◆ What is needed:
When you reach the line containing "(** [self.funds], [self.initial_channel_target]" in the records below, start copying exactly, and stop once you have copied the line containing "if negb (initial_channel_target".

[Stored data entries]

***

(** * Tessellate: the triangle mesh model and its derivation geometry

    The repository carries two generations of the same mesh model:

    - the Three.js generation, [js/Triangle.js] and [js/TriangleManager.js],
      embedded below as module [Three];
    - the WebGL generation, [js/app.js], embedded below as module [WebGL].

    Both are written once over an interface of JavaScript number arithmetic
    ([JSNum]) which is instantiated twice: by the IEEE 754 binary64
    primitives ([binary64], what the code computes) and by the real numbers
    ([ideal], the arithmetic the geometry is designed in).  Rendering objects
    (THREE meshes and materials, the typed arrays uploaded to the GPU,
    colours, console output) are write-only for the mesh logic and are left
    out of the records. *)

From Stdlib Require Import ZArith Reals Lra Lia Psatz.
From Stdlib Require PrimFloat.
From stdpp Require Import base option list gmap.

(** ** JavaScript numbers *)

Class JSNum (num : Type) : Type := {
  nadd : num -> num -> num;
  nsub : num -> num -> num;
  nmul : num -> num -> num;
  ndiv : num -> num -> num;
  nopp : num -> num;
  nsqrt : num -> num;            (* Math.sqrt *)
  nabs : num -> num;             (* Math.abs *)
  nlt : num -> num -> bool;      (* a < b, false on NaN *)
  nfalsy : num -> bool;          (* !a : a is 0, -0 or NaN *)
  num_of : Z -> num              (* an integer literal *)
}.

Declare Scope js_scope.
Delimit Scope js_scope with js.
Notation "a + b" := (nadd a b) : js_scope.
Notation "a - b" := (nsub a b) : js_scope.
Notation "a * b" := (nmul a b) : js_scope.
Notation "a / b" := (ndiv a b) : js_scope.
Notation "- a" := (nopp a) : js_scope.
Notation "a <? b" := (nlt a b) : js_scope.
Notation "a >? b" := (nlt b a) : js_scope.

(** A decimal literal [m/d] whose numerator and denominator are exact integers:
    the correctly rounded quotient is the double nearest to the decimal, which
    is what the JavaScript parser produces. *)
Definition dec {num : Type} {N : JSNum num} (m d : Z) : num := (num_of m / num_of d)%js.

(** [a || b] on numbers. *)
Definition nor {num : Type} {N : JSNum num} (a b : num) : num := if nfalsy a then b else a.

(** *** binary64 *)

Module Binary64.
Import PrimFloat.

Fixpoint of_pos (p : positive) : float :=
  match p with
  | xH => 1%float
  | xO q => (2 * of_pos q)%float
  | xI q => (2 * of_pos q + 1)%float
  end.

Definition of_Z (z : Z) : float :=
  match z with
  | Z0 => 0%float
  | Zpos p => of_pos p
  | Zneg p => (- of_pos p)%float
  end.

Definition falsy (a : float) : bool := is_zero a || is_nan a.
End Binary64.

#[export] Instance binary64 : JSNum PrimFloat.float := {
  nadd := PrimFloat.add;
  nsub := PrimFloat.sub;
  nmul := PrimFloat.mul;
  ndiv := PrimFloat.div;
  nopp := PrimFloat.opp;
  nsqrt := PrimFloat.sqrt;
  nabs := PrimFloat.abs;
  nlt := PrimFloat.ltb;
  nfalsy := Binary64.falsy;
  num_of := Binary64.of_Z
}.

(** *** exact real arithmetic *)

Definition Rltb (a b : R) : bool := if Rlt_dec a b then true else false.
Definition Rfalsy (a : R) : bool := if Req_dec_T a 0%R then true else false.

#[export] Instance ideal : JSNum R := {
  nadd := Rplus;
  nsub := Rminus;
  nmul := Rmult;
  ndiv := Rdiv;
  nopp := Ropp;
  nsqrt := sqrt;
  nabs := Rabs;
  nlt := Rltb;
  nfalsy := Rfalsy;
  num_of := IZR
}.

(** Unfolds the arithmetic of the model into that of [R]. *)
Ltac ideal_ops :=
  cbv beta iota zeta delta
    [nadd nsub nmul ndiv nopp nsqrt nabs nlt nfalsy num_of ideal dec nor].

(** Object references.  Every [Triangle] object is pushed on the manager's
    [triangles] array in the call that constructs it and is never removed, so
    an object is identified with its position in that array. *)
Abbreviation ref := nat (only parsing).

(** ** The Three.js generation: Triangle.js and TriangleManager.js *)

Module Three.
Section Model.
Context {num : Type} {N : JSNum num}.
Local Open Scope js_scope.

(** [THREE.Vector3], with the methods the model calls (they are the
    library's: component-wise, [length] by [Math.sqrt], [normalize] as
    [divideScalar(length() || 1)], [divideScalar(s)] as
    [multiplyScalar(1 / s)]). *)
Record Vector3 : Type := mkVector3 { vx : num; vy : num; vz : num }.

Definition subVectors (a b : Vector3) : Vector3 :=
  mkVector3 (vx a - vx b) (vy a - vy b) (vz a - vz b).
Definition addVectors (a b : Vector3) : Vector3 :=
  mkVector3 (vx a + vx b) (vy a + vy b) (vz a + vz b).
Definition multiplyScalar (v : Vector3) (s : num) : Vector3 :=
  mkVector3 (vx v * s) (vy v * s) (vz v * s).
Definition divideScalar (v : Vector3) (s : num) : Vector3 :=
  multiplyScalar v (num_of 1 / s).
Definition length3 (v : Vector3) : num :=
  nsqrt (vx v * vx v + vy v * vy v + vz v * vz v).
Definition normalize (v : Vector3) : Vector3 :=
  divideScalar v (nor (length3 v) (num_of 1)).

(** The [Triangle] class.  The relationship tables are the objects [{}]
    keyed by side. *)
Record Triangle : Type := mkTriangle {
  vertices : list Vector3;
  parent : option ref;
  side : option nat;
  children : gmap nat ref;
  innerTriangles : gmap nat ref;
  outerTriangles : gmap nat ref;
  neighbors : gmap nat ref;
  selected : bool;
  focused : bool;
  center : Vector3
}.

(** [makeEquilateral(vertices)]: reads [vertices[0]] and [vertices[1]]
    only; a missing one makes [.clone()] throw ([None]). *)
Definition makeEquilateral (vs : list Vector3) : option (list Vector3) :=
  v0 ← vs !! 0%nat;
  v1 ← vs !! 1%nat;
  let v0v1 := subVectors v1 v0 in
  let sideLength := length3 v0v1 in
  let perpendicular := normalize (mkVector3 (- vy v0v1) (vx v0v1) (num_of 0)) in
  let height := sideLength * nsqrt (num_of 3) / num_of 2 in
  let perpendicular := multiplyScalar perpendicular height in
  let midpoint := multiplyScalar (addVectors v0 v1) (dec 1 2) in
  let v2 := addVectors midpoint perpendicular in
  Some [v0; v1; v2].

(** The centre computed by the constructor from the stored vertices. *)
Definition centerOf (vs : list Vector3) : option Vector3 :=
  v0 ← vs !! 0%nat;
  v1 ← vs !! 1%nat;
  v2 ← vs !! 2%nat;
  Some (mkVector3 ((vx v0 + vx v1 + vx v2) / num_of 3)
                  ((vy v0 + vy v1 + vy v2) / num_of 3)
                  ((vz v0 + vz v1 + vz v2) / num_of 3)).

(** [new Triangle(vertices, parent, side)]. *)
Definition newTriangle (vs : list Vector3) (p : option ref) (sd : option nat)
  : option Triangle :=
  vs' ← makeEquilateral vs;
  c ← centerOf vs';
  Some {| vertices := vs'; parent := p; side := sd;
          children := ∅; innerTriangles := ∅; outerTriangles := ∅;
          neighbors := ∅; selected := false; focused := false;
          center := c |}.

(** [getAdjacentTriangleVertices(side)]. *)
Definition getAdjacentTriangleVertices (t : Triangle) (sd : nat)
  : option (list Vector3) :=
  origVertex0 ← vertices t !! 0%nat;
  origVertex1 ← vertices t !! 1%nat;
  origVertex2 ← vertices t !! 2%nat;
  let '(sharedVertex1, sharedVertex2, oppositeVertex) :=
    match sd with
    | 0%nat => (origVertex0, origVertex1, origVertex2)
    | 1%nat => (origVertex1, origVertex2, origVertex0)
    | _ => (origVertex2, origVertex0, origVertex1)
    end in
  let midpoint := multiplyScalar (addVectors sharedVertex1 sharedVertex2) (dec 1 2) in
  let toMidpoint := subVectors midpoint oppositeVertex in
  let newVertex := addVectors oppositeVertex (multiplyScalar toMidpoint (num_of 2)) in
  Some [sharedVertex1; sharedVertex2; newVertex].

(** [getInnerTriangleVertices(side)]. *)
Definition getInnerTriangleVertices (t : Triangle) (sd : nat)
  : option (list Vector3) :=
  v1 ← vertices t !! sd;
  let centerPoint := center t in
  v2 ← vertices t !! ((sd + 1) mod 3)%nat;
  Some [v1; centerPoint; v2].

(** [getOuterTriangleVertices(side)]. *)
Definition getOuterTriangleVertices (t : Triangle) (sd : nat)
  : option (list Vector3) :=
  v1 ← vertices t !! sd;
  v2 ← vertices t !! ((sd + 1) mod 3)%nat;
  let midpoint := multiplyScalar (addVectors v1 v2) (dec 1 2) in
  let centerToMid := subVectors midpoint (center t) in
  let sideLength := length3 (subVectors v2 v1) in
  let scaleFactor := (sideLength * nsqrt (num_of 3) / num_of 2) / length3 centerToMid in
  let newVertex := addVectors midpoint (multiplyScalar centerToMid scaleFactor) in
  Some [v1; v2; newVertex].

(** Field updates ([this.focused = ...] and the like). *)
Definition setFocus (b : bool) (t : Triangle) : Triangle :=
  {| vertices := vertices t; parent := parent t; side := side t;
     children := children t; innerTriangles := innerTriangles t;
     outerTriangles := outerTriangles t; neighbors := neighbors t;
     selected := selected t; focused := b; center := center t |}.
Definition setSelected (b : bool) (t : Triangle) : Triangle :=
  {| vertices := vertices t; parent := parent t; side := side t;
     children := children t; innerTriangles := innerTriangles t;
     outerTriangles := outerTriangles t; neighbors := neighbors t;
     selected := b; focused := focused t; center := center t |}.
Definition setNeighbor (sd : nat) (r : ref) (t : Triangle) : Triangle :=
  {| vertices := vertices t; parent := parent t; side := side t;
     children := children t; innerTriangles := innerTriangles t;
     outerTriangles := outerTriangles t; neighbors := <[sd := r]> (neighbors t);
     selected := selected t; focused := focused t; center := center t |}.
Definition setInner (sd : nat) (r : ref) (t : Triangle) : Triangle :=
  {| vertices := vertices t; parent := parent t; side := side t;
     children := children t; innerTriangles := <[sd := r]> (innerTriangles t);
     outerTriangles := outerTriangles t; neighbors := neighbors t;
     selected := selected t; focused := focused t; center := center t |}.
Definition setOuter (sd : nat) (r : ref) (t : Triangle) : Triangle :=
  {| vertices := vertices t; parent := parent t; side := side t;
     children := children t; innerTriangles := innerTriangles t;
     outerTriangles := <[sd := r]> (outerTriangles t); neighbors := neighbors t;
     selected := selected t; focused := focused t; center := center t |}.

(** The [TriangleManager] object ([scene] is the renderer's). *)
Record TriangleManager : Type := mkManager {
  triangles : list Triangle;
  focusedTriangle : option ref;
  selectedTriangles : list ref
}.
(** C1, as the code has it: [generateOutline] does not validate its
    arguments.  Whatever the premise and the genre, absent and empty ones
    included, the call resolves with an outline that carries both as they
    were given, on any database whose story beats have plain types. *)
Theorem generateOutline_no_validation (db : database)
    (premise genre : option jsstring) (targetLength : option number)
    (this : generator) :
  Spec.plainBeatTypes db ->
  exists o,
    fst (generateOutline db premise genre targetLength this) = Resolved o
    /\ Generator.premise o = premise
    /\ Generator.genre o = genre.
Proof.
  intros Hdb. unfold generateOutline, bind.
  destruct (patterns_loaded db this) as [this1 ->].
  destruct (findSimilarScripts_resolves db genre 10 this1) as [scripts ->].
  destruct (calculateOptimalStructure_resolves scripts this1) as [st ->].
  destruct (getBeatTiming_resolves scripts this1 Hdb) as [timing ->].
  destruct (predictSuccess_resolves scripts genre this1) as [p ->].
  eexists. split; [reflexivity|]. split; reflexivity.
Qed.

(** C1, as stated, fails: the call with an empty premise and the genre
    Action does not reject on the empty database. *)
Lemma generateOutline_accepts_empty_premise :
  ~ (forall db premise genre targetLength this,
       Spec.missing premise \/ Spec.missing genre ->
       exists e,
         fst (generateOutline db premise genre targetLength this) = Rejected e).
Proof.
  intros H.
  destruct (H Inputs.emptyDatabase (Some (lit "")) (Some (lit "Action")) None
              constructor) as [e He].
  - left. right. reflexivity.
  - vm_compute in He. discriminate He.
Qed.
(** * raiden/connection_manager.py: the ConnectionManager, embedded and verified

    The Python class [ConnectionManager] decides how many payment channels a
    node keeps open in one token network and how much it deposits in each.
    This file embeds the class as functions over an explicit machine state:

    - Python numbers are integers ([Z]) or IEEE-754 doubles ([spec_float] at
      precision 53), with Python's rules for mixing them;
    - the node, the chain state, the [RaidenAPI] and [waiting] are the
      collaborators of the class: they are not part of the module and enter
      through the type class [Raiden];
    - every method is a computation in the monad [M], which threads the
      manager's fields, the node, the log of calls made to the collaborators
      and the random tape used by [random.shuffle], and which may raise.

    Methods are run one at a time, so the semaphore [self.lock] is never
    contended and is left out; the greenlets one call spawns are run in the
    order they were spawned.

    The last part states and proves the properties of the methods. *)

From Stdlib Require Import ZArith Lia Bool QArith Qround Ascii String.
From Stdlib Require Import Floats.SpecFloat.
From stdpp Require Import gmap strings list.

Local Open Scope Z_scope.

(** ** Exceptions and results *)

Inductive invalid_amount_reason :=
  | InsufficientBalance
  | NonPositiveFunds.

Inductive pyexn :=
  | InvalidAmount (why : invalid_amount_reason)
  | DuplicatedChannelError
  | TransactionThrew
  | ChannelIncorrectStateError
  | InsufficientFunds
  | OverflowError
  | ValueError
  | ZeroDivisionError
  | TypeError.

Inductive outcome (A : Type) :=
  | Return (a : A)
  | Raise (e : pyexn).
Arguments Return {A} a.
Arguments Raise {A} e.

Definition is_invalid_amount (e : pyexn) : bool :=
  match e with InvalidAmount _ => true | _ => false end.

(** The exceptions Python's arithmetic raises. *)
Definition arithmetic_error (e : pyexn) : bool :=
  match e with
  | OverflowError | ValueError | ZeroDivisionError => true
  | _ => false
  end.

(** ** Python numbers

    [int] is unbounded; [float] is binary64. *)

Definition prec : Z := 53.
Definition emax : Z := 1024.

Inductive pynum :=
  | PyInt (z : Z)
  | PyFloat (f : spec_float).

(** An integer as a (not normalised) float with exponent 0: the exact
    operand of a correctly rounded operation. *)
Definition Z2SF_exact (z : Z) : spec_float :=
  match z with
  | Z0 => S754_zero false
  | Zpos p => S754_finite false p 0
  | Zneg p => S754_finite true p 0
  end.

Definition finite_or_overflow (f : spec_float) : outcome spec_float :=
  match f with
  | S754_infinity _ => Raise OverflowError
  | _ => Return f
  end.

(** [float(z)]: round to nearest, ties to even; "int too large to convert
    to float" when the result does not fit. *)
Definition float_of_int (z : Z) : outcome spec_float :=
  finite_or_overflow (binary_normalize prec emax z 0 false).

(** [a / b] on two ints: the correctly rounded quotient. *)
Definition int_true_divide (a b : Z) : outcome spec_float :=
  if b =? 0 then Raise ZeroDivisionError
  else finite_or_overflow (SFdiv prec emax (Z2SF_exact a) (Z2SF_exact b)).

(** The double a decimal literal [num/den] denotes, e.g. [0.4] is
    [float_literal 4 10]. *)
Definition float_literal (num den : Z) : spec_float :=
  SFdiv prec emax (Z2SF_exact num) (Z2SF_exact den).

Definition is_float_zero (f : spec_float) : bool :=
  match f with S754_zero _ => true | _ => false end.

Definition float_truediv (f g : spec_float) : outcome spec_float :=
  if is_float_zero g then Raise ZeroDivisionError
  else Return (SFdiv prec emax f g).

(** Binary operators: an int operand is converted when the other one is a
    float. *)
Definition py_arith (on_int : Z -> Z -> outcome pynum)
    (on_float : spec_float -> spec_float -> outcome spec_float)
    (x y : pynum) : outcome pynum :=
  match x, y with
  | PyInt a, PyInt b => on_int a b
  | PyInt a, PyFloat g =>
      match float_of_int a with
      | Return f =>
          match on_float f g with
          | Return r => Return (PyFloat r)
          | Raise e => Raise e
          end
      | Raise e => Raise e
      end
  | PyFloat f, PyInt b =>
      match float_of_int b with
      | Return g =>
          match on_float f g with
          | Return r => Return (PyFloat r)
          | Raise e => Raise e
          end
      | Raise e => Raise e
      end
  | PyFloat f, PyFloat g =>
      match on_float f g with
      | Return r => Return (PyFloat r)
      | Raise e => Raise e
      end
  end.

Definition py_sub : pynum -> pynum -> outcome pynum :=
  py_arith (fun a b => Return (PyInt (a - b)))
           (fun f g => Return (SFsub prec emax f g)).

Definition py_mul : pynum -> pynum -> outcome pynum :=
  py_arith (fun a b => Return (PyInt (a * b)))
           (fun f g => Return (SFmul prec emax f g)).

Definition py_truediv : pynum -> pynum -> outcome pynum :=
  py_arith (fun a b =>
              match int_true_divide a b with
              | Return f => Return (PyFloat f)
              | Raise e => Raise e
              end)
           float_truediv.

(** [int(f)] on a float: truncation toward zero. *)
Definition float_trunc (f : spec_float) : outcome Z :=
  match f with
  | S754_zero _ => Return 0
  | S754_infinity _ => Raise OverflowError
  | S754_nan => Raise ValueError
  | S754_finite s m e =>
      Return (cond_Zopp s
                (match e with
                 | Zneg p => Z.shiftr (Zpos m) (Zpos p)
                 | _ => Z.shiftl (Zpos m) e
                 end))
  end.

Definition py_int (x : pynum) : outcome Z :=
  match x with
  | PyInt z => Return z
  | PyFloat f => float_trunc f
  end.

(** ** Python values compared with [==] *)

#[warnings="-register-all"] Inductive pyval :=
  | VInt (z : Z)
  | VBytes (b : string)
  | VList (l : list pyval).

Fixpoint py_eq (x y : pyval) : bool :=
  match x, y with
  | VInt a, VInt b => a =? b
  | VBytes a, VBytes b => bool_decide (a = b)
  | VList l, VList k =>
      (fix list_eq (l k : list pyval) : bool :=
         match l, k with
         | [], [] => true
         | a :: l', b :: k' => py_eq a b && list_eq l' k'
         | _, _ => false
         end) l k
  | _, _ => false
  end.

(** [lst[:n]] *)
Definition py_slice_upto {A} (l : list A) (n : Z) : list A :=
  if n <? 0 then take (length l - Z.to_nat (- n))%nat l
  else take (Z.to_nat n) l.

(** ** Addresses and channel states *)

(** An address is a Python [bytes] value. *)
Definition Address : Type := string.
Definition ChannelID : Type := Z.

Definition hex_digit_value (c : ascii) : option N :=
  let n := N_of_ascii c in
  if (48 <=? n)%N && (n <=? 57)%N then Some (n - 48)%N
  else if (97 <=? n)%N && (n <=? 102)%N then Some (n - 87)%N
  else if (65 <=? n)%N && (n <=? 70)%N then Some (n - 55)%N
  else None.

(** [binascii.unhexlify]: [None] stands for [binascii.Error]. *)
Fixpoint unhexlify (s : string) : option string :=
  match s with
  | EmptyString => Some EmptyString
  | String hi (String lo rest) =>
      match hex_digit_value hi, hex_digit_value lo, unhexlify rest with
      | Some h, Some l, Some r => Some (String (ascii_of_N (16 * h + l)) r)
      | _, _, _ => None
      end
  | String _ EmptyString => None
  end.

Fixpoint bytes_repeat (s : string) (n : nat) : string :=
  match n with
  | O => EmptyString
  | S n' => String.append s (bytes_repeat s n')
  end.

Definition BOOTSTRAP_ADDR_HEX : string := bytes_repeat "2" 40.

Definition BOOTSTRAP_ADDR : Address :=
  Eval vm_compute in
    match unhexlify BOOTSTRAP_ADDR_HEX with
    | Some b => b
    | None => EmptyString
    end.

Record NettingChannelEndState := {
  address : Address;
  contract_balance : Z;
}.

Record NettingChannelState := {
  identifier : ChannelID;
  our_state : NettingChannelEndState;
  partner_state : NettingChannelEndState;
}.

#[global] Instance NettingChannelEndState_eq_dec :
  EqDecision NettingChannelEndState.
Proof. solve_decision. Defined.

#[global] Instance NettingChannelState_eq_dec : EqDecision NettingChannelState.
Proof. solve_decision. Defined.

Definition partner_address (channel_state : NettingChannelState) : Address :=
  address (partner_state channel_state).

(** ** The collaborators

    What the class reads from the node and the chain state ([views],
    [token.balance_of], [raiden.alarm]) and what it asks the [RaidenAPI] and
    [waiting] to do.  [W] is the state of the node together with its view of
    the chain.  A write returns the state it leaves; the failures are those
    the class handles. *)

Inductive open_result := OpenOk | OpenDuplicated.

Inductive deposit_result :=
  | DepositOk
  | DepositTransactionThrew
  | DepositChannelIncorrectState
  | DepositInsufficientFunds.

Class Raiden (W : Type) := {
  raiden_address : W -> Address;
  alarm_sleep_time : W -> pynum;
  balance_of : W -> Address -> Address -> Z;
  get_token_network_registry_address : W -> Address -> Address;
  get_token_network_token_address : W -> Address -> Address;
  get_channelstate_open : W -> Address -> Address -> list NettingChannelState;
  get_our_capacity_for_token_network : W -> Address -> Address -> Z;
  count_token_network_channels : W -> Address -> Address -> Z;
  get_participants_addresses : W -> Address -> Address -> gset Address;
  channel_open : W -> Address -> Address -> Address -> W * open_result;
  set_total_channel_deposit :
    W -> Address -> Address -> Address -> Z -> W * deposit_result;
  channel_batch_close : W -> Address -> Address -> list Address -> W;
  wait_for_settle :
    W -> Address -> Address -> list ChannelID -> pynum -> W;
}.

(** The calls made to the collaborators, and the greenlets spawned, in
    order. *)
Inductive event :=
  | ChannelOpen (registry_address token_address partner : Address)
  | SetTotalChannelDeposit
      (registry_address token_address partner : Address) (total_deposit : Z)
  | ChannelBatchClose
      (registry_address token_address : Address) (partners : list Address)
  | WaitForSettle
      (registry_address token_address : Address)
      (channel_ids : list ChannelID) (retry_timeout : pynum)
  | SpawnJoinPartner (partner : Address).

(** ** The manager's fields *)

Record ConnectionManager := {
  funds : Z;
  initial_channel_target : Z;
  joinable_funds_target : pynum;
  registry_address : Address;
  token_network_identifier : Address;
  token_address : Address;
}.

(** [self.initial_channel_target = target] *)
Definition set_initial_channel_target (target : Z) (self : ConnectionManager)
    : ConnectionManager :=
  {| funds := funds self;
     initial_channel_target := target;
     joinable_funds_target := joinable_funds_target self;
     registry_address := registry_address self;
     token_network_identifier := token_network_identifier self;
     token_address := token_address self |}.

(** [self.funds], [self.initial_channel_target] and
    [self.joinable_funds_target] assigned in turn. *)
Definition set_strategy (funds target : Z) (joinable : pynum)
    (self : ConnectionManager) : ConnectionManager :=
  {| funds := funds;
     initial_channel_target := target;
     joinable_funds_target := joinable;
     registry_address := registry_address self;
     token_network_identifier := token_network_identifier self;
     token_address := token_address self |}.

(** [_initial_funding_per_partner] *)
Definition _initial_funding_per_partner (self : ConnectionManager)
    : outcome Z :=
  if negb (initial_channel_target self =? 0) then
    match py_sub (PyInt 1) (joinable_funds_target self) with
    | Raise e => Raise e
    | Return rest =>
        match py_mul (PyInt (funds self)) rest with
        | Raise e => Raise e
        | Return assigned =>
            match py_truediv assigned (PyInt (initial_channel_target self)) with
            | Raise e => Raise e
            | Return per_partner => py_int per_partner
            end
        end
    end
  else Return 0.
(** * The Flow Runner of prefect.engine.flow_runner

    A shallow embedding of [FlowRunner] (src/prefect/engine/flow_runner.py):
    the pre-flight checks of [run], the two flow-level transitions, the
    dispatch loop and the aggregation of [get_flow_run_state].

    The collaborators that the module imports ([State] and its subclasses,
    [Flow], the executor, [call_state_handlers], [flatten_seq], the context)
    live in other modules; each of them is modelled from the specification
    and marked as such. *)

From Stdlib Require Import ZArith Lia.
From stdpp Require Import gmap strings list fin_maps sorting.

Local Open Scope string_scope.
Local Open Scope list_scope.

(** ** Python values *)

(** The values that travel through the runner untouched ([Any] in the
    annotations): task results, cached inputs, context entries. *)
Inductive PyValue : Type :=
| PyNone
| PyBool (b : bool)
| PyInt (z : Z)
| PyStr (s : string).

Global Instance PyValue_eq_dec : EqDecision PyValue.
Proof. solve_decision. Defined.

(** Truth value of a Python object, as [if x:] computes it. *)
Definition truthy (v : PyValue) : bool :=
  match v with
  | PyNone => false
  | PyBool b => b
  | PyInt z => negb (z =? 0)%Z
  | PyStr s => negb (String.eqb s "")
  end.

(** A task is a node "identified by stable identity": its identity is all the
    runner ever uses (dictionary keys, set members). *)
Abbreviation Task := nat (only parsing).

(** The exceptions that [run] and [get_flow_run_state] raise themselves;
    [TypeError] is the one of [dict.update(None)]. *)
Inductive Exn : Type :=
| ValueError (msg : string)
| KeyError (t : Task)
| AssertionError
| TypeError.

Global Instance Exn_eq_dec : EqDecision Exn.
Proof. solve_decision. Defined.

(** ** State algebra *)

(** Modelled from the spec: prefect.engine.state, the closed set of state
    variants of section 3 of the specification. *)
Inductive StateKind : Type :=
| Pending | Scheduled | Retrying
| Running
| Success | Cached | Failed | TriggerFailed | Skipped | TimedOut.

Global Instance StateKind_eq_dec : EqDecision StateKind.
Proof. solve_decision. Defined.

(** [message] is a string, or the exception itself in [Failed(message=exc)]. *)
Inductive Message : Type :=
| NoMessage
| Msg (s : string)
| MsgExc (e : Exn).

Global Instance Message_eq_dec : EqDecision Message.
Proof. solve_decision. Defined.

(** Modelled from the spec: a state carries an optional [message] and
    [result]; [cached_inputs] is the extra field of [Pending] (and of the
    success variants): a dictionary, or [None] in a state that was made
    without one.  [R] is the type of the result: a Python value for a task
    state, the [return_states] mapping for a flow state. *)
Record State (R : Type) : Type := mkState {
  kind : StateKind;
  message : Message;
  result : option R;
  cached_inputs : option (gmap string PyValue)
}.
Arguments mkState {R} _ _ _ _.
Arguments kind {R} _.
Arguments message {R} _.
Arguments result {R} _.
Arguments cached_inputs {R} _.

***

◆ Solution for this task:
(** [self.funds], [self.initial_channel_target] and
    [self.joinable_funds_target] assigned in turn. *)
Definition set_strategy (funds target : Z) (joinable : pynum)
    (self : ConnectionManager) : ConnectionManager :=
  {| funds := funds;
     initial_channel_target := target;
     joinable_funds_target := joinable;
     registry_address := registry_address self;
     token_network_identifier := token_network_identifier self;
     token_address := token_address self |}.

(** [_initial_funding_per_partner] *)
Definition _initial_funding_per_partner (self : ConnectionManager)
    : outcome Z :=
  if negb (initial_channel_target self =? 0) then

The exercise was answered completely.